Likewise, a vary large capacitive reactance in parallel with a very
small inductive reactance will have little effect on the total
reactance. The impedance will essential be the inductive reactance.



A Parallel Resonant Circuit


Impedance of a parallel resonant circuit

At frequencies above the resonant frequency the capacitive reactance
will be lower than the inductive reactance. Therefore, the total
impedance will be something less than the capacitive reactance. At very
high frequencies, the inductor has little effect on the total impedance.
At the resonant frequency the current in the capacitor is equal to the
current in the inductor. These currents are also traveling in opposite
directions. This means that in the overall circuit (including that not
shown in these examples) an equal amount of current is attempting to
travel in both directions at the same time. The result is that very
little current actually flows through the parallel resonant circuit at
the resonant frequency. As shown in the graph above, the total
impedance (total reactance) approaches infinity at the resonant
frequency and the circuit looks like an open circuit.
Although the opposing currents in the parallel resonant circuit prevent
current from flowing through the circuit at the resonant frequency,
current does flow between the inductor and the capacitor. This current
flows back and forth cycling at the resonant frequency. In fact, if the
source of alternating current that is driving the circuit is removed,
these currents will continue to travel back and forth between the
inductor and capacitor several times before the energy is dissipates.
Parallel resonant circuits are sometimes called tank circuits because
of this property of holding energy for a short time at the resonant
frequency.
If you add a resistor to a parallel resonant circuit, that resistor
will impose a limit on the total impedance of the circuit. At the
resonant frequency the capacitive reactance and the inductive reactance
combine in such a way that the impedance approaches infinity. Placing
such a very high impedance in parallel with a relatively low resistance
will have little effect on the total impedance. The total impedance
will essentially be the value of the resistor at the resonant frequency.
Over all, the impedance of a parallel resonant circuit is highest at
the resonant frequency. If there is any resistance in the circuit, the
impedance at the resonant frequency will be the value of that resistor.

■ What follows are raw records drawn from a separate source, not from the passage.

(** A pattern is its sign bit and its magnitude. *)
Lemma pattern_split x : is_pattern x → x = (if negative f x then msb f else 0) + magnitude f x.
Proof.
  intros Hx. rewrite negative_leb, magnitude_mod by done. unfold is_pattern in Hx. rewrite pow_w in Hx.
  destruct (Z.leb_spec (msb f) x).
  - replace (x mod msb f) with (x - msb f); [lia|]. apply Z.mod_unique with 1; lia.
  - rewrite Z.mod_small; lia.
Qed.

Lemma land_msb_small x : 0 ≤ x < msb f → Z.land x (msb f) = 0.
Proof. intros Hx. rewrite land_msb by (unfold is_pattern; rewrite pow_w; lia). by rewrite (proj2 (Z.leb_gt _ _)) by lia. Qed.

Lemma lor_msb x : 0 ≤ x < msb f → Z.lor x (msb f) = msb f + x.
Proof. intros Hx%land_msb_small. rewrite <- Z.lxor_lor, <- Z.add_nocarry_lxor by done. lia. Qed.

Lemma lxor_msb x : 0 ≤ x < msb f → Z.lxor (msb f + x) (msb f) = x.
Proof.
  intros Hx%land_msb_small. rewrite Z.add_comm, Z.add_nocarry_lxor by done.
  by rewrite Z.lxor_assoc, Z.lxor_nilpotent, Z.lxor_0_r.
Qed.

Lemma wrap_lnot x : is_pattern x → wrap w (Z.lnot x) = 2 * msb f - 1 - x.
Proof.
  unfold is_pattern, wrap. intros Hx. rewrite pow_w in *. symmetry. apply Z.mod_unique with (-1); [lia|].
  unfold Z.lnot. lia.
Qed.

Lemma infinity_bounds : msb f < 2 * infinity f ∧ infinity f + 2 ≤ msb f ∧ 2 ^ m < infinity f.
Proof.
  unfold infinity. fold (msb f).
  assert (Hm : 2 ^ 1 ≤ 2 ^ m) by (apply Z.pow_le_mono_r; lia).
  assert (Hw : 4 * 2 ^ m ≤ msb f).
  { unfold msb. change 4 with (2 ^ 2). rewrite <- Z.pow_add_r by lia. apply Z.pow_le_mono_r; lia. }
  lia.
Qed.

(** ** The encoding, in terms of sign and magnitude *)

Lemma magnitude_cases x :
  is_pattern x →
  (isnan f x = true ∧ infinity f < magnitude f x < msb f) ∨
  (isnan f x = false ∧ isinf f x = true ∧ magnitude f x = infinity f) ∨
  (isnan f x = false ∧ isinf f x = false ∧ 0 ≤ magnitude f x < infinity f).
Proof.
  intros Hx. pose proof (magnitude_range x) as Hr. unfold isnan, isinf.
  destruct (Z.ltb_spec (infinity f) (magnitude f x)); [left; split; [done|lia]|right].
  destruct (Z.eqb_spec (magnitude f x) (infinity f)); [left|right]; split_and!; (done || lia).
Qed.

(** An integer that orders the patterns as the encoding does. *)
Definition signed_magnitude (x : Z) : Z := if negative f x then -1 - magnitude f x else magnitude f x.

Lemma encode_finite x :
  is_pattern x → isnan f x = false → isinf f x = false →
  encode_floating_point f x = msb f + signed_magnitude x.
Proof.
  intros Hx Hn Hi. unfold encode_floating_point, signed_magnitude. rewrite Hn, Hi, land_msb, negative_leb by done.
  pose proof msb_pos. pose proof (pattern_split x Hx) as Hs. rewrite negative_leb in Hs by done.
  destruct (Z.leb_spec (msb f) x).
  - rewrite (proj2 (Z.eqb_neq _ _)), wrap_lnot by (done || lia). lia.
  - cbn [Z.eqb]. rewrite lor_msb by (pose proof (magnitude_range x); lia). lia.
Qed.

(** Encodings compare as signed magnitudes. *)
Lemma encode_compare x y :
  is_pattern x → is_pattern y → isnan f x = false → isnan f y = false →
  (encode_floating_point f x ?= encode_floating_point f y) = (signed_magnitude x ?= signed_magnitude y).
Proof.
  intros Hx Hy Hnx Hny. destruct infinity_bounds as (Hi1 & Hi2 & Hi3).
  assert (Hval : ∀ z, is_pattern z → isnan f z = false →
    (isinf f z = true ∧ magnitude f z = infinity f ∧
      encode_floating_point f z = if negative f z then 0 else 2 * msb f - 2) ∨
    (0 ≤ magnitude f z < infinity f ∧ encode_floating_point f z = msb f + signed_magnitude z)).
  { intros z Hz Hn. destruct (magnitude_cases z Hz) as [(? & _)|[(_ & Hinf & Hm)|(_ & Hinf & Hm)]]; [congruence|left|right].
    - split_and!; [done..|]. unfold encode_floating_point, max_uint. rewrite Hn, Hinf, pow_w.
      destruct (negative f z); [done|]. cbn [negb]. lia.
    - split; [done|]. by apply encode_finite. }
  assert (H1m : 2 ≤ 2 ^ m) by (change 2 with (2 ^ 1) at 1; apply Z.pow_le_mono_r; lia).
  assert (Hi4 : infinity f = msb f - 2 ^ m) by done.
  destruct (Hval x Hx Hnx) as [(_ & Hmx & ->)|(Hmx & ->)], (Hval y Hy Hny) as [(_ & Hmy & ->)|(Hmy & ->)];
    unfold signed_magnitude; destruct (negative f x), (negative f y);
    repeat match goal with |- context [?a ?= ?b] => destruct (Z.compare_spec a b) end; (done || lia).
Qed.

(** ** IEEE comparison, in the same terms *)

Definition expo (a : Z) : Z := if a <? 2 ^ m then exponent_min else exponent_min + a / 2 ^ m - 1.
Definition mant (a : Z) : Z := if a <? 2 ^ m then a else 2 ^ m + a mod 2 ^ m.

Lemma mant_pos a : 0 < a → 0 < mant a.
Proof.
  intros Ha. unfold mant. assert (0 < 2 ^ m) by (apply Z.pow_pos_nonneg; lia).
  pose proof (Z.mod_pos_bound a (2 ^ m)). zcases; lia.
Qed.

(** Exponent first, then mantissa, compare as the patterns. *)
Lemma expo_mant_compare a b :
  0 < a → 0 < b →
  match expo a ?= expo b with Eq => mant a ?= mant b | c => c end = (a ?= b).
Proof.
  intros Ha Hb. assert (HM : 0 < 2 ^ m) by (apply Z.pow_pos_nonneg; lia). unfold expo, mant.
  pose proof (Z.div_mod a (2 ^ m) ltac:(lia)) as Hda. pose proof (Z.mod_pos_bound a (2 ^ m) HM).
  pose proof (Z.div_mod b (2 ^ m) ltac:(lia)) as Hdb. pose proof (Z.mod_pos_bound b (2 ^ m) HM).
  set (qa := a / 2 ^ m) in *. set (qb := b / 2 ^ m) in *. set (ra := a mod 2 ^ m) in *. set (rb := b mod 2 ^ m) in *.
  set (M := 2 ^ m) in *. clearbody qa qb ra rb M.
  assert (Hqa : M ≤ a → 1 ≤ qa) by nia. assert (Hqb : M ≤ b → 1 ≤ qb) by nia.
  destruct (Z.ltb_spec a M), (Z.ltb_spec b M);
    repeat match goal with |- context [?x ?= ?y] => destruct (Z.compare_spec x y) end; (done || nia).
Qed.

Lemma to_spec_finite x :
  is_pattern x → isnan f x = false → isinf f x = false → 0 < magnitude f x →
  to_spec x = S754_finite (negative f x) (Z.to_pos (mant (magnitude f x))) (expo (magnitude f x)).
Proof.
  intros Hx Hn Hi Hm. unfold to_spec, expo, mant. rewrite Hn, Hi, (proj2 (Z.eqb_neq _ _)) by lia.
  by destruct (magnitude f x <? 2 ^ m).
Qed.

Parallel resonant circuit with resistance. R = 20 ohms.


Parallel resonant circuit impedance with 20 ohms of resistance.




Parallel resonant circuit with resistance. R = 90 ohms.


Parallel resonant circuit impedance with 90 ohms of resistance.

Q factor
Notice that with the higher resistance the impedance peaks more
sharply. The steepness of the sides of this curve and the narrowness of
the area is referred to as "Q" (from the word "quality"). The steeper
the sides and the narrower the area, the higher the Q.
In a parallel resonant circuit, the more resistance you have, the
higher the Q. In a series resonant circuit, the more resistance you
have, the lower the Q. In a parallel resonant circuit with no resistor,
the only resistance in the circuit is the inherent resistance of the
inductor. This resistance acts in series with the inductor. Therefore,
in either a series or parallel resonant circuit, the more resistance
inherent in the inductor, the lower the Q. To have resonant circuits
with a high Q you need inductors with low resistance.